* [Exercise brief]:
Reproduce exactly, from the data that follows, the line with "(catch m h).", the line with "#[export] Hint Constants Opaque : fueled.", and every line that lies between them.

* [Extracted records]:
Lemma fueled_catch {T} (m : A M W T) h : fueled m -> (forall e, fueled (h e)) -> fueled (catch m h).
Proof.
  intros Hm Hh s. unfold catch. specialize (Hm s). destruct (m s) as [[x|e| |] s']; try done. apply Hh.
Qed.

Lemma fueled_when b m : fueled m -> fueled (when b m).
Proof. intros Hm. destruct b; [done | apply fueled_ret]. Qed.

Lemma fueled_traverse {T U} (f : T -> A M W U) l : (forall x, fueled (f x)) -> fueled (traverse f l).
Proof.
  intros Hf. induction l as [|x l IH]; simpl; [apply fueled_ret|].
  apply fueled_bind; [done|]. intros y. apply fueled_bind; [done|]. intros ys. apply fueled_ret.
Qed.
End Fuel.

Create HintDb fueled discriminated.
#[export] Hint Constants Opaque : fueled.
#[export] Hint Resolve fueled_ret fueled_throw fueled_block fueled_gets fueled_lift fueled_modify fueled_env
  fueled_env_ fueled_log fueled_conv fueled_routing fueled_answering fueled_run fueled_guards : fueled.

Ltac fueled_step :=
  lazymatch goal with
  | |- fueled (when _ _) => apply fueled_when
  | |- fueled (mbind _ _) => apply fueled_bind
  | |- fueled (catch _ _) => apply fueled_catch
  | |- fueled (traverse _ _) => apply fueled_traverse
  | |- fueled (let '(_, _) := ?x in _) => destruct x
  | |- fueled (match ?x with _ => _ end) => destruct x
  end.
* * *
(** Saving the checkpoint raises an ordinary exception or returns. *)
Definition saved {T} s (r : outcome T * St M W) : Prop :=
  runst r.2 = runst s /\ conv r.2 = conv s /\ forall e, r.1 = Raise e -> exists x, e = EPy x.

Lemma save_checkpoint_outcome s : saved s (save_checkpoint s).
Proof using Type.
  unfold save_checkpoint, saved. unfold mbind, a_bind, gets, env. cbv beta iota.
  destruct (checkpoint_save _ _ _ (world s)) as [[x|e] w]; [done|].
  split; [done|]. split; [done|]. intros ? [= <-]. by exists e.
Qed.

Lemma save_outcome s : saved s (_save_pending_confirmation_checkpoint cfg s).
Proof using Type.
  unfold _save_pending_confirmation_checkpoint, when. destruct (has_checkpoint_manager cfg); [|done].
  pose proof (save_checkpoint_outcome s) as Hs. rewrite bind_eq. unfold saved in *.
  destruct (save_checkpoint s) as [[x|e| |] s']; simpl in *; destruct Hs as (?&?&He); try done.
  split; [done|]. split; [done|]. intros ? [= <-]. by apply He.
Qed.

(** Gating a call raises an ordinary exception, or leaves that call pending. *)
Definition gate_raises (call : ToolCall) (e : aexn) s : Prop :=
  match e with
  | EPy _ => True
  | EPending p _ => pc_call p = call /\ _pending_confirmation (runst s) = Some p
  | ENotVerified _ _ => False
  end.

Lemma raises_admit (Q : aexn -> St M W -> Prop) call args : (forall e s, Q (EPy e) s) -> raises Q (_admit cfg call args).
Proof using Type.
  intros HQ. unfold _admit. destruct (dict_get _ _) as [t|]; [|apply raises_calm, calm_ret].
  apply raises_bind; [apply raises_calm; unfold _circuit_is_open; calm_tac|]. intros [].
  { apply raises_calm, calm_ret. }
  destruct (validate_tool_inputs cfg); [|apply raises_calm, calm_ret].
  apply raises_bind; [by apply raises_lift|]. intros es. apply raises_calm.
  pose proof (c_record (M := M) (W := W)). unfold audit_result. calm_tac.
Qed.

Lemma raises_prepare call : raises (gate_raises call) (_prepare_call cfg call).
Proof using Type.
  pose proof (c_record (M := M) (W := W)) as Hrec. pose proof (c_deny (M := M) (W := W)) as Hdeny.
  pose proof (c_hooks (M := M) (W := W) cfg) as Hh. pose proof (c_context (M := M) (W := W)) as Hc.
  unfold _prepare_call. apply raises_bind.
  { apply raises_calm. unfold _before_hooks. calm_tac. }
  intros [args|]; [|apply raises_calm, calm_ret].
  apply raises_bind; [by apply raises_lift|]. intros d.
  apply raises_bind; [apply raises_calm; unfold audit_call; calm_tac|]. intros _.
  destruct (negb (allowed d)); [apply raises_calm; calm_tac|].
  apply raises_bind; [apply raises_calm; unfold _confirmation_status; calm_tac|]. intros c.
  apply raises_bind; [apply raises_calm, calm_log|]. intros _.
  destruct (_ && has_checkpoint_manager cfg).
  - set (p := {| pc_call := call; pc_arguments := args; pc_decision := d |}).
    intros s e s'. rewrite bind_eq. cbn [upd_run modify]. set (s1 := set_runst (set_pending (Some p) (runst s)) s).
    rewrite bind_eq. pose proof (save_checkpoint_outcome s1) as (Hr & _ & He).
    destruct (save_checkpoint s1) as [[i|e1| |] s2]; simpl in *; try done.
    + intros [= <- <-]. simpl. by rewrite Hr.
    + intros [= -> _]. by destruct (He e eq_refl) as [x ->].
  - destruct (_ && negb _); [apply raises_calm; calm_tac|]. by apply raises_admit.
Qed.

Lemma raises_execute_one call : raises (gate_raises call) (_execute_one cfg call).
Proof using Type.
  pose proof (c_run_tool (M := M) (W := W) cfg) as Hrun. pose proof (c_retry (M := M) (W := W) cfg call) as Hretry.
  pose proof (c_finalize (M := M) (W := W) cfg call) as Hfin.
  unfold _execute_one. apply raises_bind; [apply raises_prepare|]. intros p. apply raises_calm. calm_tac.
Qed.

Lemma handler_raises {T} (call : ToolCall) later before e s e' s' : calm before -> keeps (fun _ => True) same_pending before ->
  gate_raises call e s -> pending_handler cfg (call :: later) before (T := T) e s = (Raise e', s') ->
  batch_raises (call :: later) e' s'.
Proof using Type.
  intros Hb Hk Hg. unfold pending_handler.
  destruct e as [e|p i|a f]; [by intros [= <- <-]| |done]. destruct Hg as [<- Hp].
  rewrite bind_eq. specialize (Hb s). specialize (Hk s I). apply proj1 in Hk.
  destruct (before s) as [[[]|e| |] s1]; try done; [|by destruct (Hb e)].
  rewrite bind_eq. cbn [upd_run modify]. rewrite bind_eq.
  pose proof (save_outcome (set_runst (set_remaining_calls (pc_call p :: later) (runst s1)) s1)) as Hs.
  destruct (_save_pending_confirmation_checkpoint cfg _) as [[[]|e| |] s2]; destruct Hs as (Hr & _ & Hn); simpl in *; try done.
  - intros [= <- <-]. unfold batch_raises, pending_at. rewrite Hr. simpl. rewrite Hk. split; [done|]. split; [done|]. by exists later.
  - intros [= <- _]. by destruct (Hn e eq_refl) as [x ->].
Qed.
...
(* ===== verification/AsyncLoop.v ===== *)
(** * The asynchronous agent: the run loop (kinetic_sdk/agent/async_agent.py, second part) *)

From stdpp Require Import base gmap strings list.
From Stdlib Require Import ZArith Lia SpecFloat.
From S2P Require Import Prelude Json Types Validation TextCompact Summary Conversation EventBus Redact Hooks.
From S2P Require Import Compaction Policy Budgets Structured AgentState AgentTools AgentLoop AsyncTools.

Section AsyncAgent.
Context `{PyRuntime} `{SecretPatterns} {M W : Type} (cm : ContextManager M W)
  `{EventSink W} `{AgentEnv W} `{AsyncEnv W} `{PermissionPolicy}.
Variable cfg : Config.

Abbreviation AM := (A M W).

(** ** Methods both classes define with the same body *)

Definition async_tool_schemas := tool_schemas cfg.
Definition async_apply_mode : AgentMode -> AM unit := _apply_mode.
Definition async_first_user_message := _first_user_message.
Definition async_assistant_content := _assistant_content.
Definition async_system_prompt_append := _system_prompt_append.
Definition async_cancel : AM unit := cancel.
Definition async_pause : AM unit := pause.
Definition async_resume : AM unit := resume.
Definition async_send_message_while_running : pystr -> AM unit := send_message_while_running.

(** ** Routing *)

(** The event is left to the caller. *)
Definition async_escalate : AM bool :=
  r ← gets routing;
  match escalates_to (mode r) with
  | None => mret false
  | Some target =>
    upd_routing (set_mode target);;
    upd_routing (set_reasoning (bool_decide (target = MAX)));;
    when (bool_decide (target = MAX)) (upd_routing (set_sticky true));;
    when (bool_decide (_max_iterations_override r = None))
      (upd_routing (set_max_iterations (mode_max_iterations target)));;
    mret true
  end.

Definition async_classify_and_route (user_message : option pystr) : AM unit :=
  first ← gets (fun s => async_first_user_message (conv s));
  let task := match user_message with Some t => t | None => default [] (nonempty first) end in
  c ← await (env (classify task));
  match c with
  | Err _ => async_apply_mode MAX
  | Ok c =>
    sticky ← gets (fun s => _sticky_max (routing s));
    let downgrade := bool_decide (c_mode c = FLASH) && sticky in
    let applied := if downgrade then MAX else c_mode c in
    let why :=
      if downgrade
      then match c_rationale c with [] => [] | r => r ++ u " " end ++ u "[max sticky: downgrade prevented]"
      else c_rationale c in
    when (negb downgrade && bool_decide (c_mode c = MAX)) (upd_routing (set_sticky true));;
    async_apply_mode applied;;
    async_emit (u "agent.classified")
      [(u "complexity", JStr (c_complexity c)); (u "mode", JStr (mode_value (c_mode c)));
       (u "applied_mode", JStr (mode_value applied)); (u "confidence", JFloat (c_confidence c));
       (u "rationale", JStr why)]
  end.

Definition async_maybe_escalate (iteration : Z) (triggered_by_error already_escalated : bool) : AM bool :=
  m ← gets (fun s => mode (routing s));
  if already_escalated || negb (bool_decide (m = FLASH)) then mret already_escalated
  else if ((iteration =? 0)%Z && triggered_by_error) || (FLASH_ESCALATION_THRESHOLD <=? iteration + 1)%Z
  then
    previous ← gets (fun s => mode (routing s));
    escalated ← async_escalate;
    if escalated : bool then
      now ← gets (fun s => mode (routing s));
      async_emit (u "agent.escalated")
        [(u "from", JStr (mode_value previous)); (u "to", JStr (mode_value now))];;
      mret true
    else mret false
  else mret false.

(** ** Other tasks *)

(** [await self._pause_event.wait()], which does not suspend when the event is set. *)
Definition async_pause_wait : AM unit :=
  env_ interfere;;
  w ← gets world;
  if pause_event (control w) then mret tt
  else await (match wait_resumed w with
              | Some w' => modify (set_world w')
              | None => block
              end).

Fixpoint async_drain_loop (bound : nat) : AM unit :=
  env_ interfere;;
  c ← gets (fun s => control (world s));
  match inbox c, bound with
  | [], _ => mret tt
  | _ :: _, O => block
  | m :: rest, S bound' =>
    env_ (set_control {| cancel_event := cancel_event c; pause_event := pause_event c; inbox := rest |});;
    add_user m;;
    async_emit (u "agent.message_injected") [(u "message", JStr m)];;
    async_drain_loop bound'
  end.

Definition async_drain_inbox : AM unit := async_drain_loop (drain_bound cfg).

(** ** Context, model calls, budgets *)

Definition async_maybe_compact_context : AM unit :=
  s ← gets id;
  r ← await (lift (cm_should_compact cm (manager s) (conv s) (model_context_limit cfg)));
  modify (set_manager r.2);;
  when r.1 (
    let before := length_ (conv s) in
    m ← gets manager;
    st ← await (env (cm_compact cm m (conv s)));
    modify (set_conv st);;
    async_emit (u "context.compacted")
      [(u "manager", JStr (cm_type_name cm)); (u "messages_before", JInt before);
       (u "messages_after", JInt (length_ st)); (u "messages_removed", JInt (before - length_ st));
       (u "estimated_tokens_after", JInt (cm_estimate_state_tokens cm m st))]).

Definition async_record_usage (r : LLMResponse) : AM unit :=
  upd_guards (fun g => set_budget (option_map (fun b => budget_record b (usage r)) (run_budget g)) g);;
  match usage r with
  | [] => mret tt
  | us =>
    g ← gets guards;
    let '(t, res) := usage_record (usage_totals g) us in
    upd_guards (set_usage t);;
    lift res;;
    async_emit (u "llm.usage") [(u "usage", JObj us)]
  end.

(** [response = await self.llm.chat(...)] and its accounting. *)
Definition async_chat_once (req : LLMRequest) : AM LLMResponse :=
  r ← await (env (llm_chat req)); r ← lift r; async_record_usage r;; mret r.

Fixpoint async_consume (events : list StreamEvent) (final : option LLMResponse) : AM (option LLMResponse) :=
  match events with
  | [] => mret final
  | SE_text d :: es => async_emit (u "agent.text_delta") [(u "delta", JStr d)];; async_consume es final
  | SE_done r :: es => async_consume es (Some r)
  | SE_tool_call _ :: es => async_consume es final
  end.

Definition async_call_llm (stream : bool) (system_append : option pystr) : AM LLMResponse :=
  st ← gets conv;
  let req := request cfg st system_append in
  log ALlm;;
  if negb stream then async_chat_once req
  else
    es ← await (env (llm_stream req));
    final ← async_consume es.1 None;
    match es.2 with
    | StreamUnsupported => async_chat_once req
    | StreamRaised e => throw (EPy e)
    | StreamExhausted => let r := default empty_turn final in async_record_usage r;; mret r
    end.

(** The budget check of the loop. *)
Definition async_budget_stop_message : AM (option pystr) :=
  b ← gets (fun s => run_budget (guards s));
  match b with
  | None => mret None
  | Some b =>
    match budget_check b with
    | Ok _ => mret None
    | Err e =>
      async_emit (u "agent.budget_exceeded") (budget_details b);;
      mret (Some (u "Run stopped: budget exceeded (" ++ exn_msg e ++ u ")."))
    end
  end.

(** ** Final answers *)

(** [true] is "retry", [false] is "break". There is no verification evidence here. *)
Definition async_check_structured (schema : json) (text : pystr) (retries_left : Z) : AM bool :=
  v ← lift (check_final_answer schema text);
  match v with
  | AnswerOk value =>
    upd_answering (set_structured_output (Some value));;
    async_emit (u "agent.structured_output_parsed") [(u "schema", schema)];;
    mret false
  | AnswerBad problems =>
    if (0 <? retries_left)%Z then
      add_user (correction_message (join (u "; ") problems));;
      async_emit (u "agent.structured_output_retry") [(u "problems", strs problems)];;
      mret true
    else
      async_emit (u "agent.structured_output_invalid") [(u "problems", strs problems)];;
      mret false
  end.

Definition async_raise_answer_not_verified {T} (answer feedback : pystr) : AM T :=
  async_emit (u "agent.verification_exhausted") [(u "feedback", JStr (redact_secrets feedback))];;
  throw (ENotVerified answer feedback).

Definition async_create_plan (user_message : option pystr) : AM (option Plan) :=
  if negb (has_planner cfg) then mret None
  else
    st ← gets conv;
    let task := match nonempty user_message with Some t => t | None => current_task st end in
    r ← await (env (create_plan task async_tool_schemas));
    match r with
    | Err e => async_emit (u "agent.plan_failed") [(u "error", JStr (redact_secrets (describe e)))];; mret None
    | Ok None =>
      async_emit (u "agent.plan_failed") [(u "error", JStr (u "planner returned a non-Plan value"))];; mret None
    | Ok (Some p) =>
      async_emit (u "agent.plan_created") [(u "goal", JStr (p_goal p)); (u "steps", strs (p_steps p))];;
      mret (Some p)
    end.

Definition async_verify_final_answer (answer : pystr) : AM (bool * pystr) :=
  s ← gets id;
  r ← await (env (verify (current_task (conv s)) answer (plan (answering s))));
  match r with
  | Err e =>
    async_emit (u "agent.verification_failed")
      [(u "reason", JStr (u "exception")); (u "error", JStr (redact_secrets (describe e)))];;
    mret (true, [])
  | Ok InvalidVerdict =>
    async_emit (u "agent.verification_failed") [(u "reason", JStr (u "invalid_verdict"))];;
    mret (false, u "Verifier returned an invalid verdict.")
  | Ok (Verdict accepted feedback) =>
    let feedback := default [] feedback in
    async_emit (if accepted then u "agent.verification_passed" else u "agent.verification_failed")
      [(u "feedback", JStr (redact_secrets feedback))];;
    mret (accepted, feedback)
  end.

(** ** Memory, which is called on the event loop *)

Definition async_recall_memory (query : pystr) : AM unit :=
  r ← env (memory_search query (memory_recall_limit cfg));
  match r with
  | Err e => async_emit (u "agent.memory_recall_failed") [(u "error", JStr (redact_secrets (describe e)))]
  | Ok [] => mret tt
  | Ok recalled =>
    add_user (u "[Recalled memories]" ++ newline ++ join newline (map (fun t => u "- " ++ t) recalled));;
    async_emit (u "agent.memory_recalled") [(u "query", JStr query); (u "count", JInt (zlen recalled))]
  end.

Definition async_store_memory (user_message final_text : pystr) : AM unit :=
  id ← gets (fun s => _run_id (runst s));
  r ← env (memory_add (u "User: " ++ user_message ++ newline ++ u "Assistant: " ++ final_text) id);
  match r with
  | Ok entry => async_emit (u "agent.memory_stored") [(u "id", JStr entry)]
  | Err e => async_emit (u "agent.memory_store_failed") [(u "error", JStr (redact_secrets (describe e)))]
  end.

* [Expected answer]:
Lemma fueled_catch {T} (m : A M W T) h : fueled m -> (forall e, fueled (h e)) -> fueled (catch m h).
Proof.
  intros Hm Hh s. unfold catch. specialize (Hm s). destruct (m s) as [[x|e| |] s']; try done. apply Hh.
Qed.

Lemma fueled_when b m : fueled m -> fueled (when b m).
Proof. intros Hm. destruct b; [done | apply fueled_ret]. Qed.

Lemma fueled_traverse {T U} (f : T -> A M W U) l : (forall x, fueled (f x)) -> fueled (traverse f l).
Proof.
  intros Hf. induction l as [|x l IH]; simpl; [apply fueled_ret|].
  apply fueled_bind; [done|]. intros y. apply fueled_bind; [done|]. intros ys. apply fueled_ret.
Qed.
End Fuel.

Create HintDb fueled discriminated.
#[export] Hint Constants Opaque : fueled.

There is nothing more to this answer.